■ Instructions to follow
Copy, word for word, each line of the data below from the first through the line containing "field of [Piece]. *)", and stop there.
*** Records for the exercise
(** * Move legality of the chess board in [src/App.tsx]

    A shallow embedding of [isValidMove], [isPathClear] and
    [getPossibleMoves], together with the properties of the move-legality
    engine.  Coordinates are JavaScript numbers holding integers and are
    modelled in [Z]; the board, a component state captured by the three
    closures in the source, is passed explicitly.  The click handler
    [handleSquareClick] and the class name computed by [renderSquare] are
    embedded over the record of the four state cells of the component. *)

From Stdlib Require Import ZArith Lia List Bool.
From Stdlib Require String.
Import String.StringSyntax.
Delimit Scope string_scope with string.
From stdpp Require Import base list.
Import ListNotations.
Open Scope Z_scope.

(** ** Data model *)

(** [type PieceType = 'king' | ... | 'pawn' | null]: the tags are the
    constructors below, the [null] alternative is the [None] of the [type]
    field of [Piece]. *)
Inductive PieceType : Type := king | queen | rook | bishop | knight | pawn.

Inductive PieceColor : Type := white | black.

Record Piece : Type := { type : option PieceType; color : PieceColor }.

(** [type Board = (Piece | null)[][]]. *)
Abbreviation Board := (list (list (option Piece))).

Definition PieceColor_eqb (a b : PieceColor) : bool :=
  match a, b with
  | white, white | black, black => true
  | _, _ => false
  end.

(** ** Outcomes of a call

    Reading an element of [undefined] raises a [TypeError]; every other
    path of the three functions returns normally.  [OutOfFuel] belongs to
    the model only: it is the answer of the [while] loop of [isPathClear]
    when its iteration bound is exhausted, and [isPathClear_terminates]
    shows it is never produced. *)
Inductive result (A : Type) : Type :=
| Ok (a : A)
| TypeError
| OutOfFuel.

Arguments Ok {A} a.
Arguments TypeError {A}.
Arguments OutOfFuel {A}.

Definition bind {A B : Type} (m : result A) (k : A -> result B) : result B :=
  match m with
  | Ok a => k a
  | TypeError => TypeError
  | OutOfFuel => OutOfFuel
  end.

Notation "'let*' x ':=' m 'in' k" := (bind m (fun x => k))
  (at level 10, x name, m at level 100, k at level 200).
******
■ Task solution
(** * Move legality of the chess board in [src/App.tsx]

    A shallow embedding of [isValidMove], [isPathClear] and
    [getPossibleMoves], together with the properties of the move-legality
    engine.  Coordinates are JavaScript numbers holding integers and are
    modelled in [Z]; the board, a component state captured by the three
    closures in the source, is passed explicitly.  The click handler
    [handleSquareClick] and the class name computed by [renderSquare] are
    embedded over the record of the four state cells of the component. *)

From Stdlib Require Import ZArith Lia List Bool.
From Stdlib Require String.
Import String.StringSyntax.
Delimit Scope string_scope with string.
From stdpp Require Import base list.
Import ListNotations.
Open Scope Z_scope.

(** ** Data model *)

(** [type PieceType = 'king' | ... | 'pawn' | null]: the tags are the
    constructors below, the [null] alternative is the [None] of the [type]
    field of [Piece]. *)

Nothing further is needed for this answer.